On Tuesday, Yariv Bash, Kfir Damari and Yonatan Winetraub announced their intention to compete in the Google Lunar X Prize Competition and attempt to send an unmanned vehicle to the moon that would be able to send videos and photos back to earth.  The competition aims to encourage research into affordable ways to send robots into space for exploration purposes.  The winning team must raise the funds themselves and succeed, at which point they will received $13 million.  The second prize is 5 million and other prizes are smaller amounts of money up that total $5 million.  13 groups have registered and the Israeli group, now named SpaceIL, is the only Israeli group.

The announcement was issued at a space conference in Tel Aviv University’s Yuval Ne’eman Science and Technology Center.  The group is a non-profit organization whose mission is to “put the Israeli flag on the moon.”  They aim to “build a small space robot that will make the long journey from the earth to the moon” with an additional goal of promoting technological education in Israel.

The trio, all engineers and computer programmers, aims to send a small box the size of a Coca-Cola bottle into space.  The box – which will hold the robot – will be put on a commercial launcher which will be sent into orbit.  At that point, the goal will be to pilot the capsule to the moon.  According to Bash, the majority of the space will be taken up by the gas tank, not the robot itself, which is only supposed to last one or two months at the maximum.

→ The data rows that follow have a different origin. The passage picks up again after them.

Lemma decode_command_wf e text cmd : decode_command e text = Some cmd -> command_wf e cmd.
Proof.
  unfold decode_command. destruct (json_parse text) as [j|]; [cbn [mbind option_bind]|done].
  destruct (j_at "type" j ≫= get_string) as [type|]; [cbn [mbind option_bind]|done].
  repeat case_bool_decide; [| | |done].
  - destruct (j_at "shard_id" j ≫= get_int) as [id|]; [cbn [mbind option_bind]|done].
    destruct (j_at "replicas" j) as [replicas|]; cbn [mbind option_bind]; [|done].
    destruct (mapM _ _) as [new|] eqn:E; [|done]. intros [= <-]. cbn. apply mapM_Some in E.
    apply Forall_forall. intros sc Hsc. apply list_elem_of_lookup_1 in Hsc as [i Hi].
    destruct (Forall2_lookup_r _ _ _ _ _ E Hi) as (r & _ & Hr). by eapply command_client_spec.
  - by destruct (j_at "shard_id" j ≫= get_int); [intros [= <-]|].
  - destruct (j_at "shard_id" j ≫= get_int); [cbn [mbind option_bind]|done].
    by destruct (j_at "replica_id" j ≫= get_int); [intros [= <-]|].
Qed.

Lemma promote_live e id rid sc :
  cl_shard_id (promote e id rid sc) = cl_shard_id sc /\ active (promote e id rid sc) = active sc.
Proof. unfold promote. by case_bool_decide. Qed.

Lemma apply_command_ring_ok e text c : ring_ok c -> ring_ok (apply_command e text c).
Proof.
  intros H. rewrite apply_command_execute. destruct (decode_command e text) as [[id new|id|id rid]|]; [..|done].
  - cbn. by destruct (has_shard _ _).
  - done.
  - unfold ring_ok in *. cbn [from_option execute with_shards g_shards active_ring].
    by rewrite live_ids_map by apply promote_live.
Qed.

Lemma apply_commands_ring_ok index i cmds c : ring_ok c -> ring_ok (apply_commands index i cmds c).
Proof. revert i c. induction cmds; intros i c H; [done|]. cbn. by apply IHcmds, apply_command_ring_ok. Qed.

Lemma catch_up_ring_ok st c : ring_ok c -> ring_ok (catch_up st c).
Proof. intros H. unfold catch_up. case_bool_decide; [by apply with_cursor_ring_ok, apply_raft_snapshot_ring_ok|done]. Qed.

Lemma apply_status_ring_ok st c : ring_ok c -> ring_ok (apply_status st c).
Proof.
  intros H. unfold apply_status. apply (catch_up_ring_ok st) in H. case_bool_decide; [done|].
  by apply with_cursor_ring_ok, apply_commands_ring_ok.
Qed.

(** Any number of calls, each with the status of its moment. *)
Definition follow (sts : list RaftNode.Status) (c : coordinator) : coordinator :=
  foldl (fun c st => apply_status st c) c sts.

Lemma follow_ring_ok sts c : ring_ok c -> ring_ok (follow sts c).
Proof. revert c. induction sts; intros c H; [done|]. cbn. by apply IHsts, apply_status_ring_ok. Qed.

Lemma route_live c key :
  ring_ok c ->
  match HashRing.route (ring_snapshot c) key with
  | Some sid => exists sc, sc ∈ live_shards c /\ cl_shard_id sc = sid
  | None => live_shards c = []
  end.
Proof.
  intros Hok. unfold ring_snapshot. rewrite Hok.
  assert (forall sid, sid ∈ live_ids (g_shards c) -> exists sc, sc ∈ live_shards c /\ cl_shard_id sc = sid) as Hin.
  { intros sid Hs. unfold live_ids in Hs. rewrite elem_of_int_set in Hs.
    apply list_elem_of_fmap in Hs as (sc & -> & Hsc). by exists sc. }
  destruct (HashRing.route _ key) as [sid|] eqn:E.
  - apply Hin. unfold HashRing.route in E. apply fmap_Some in E as (p & Ho & ->).
    apply owner_build in Ho as [Hp _]. by apply elem_of_points in Hp as [Hp _].
  - destruct (live_shards c) as [|sc l] eqn:El; [done|]. exfalso.
    destruct (owner_is_Some (well_mixed_hash key) (HashRing.build (live_ids (g_shards c)))) as [p Hp].
    + apply build_nonempty. intros Hnil.
      assert (cl_shard_id sc ∈ live_ids (g_shards c)) as Hsc.
      { unfold live_ids. apply elem_of_int_set, list_elem_of_fmap. exists sc. split; [done|].
        change (sc ∈ live_shards c). rewrite El. apply list_elem_of_here. }
      rewrite Hnil in Hsc. by apply not_elem_of_nil in Hsc.
    + unfold HashRing.route in E. by rewrite Hp in E.
Qed.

As of now, about $50,000 dollars of their $8 million target.  They are confident they will meet their target.  Damari says that they will attract the donors by giving the prize money to the Israeli education system.  They want to attract young people to technology, so they have no qualms about giving the money to the education system.

Winetraub says that in 2012, people should look at the moon with a high-powered telescope because there will be an Israeli flag flying on the surface.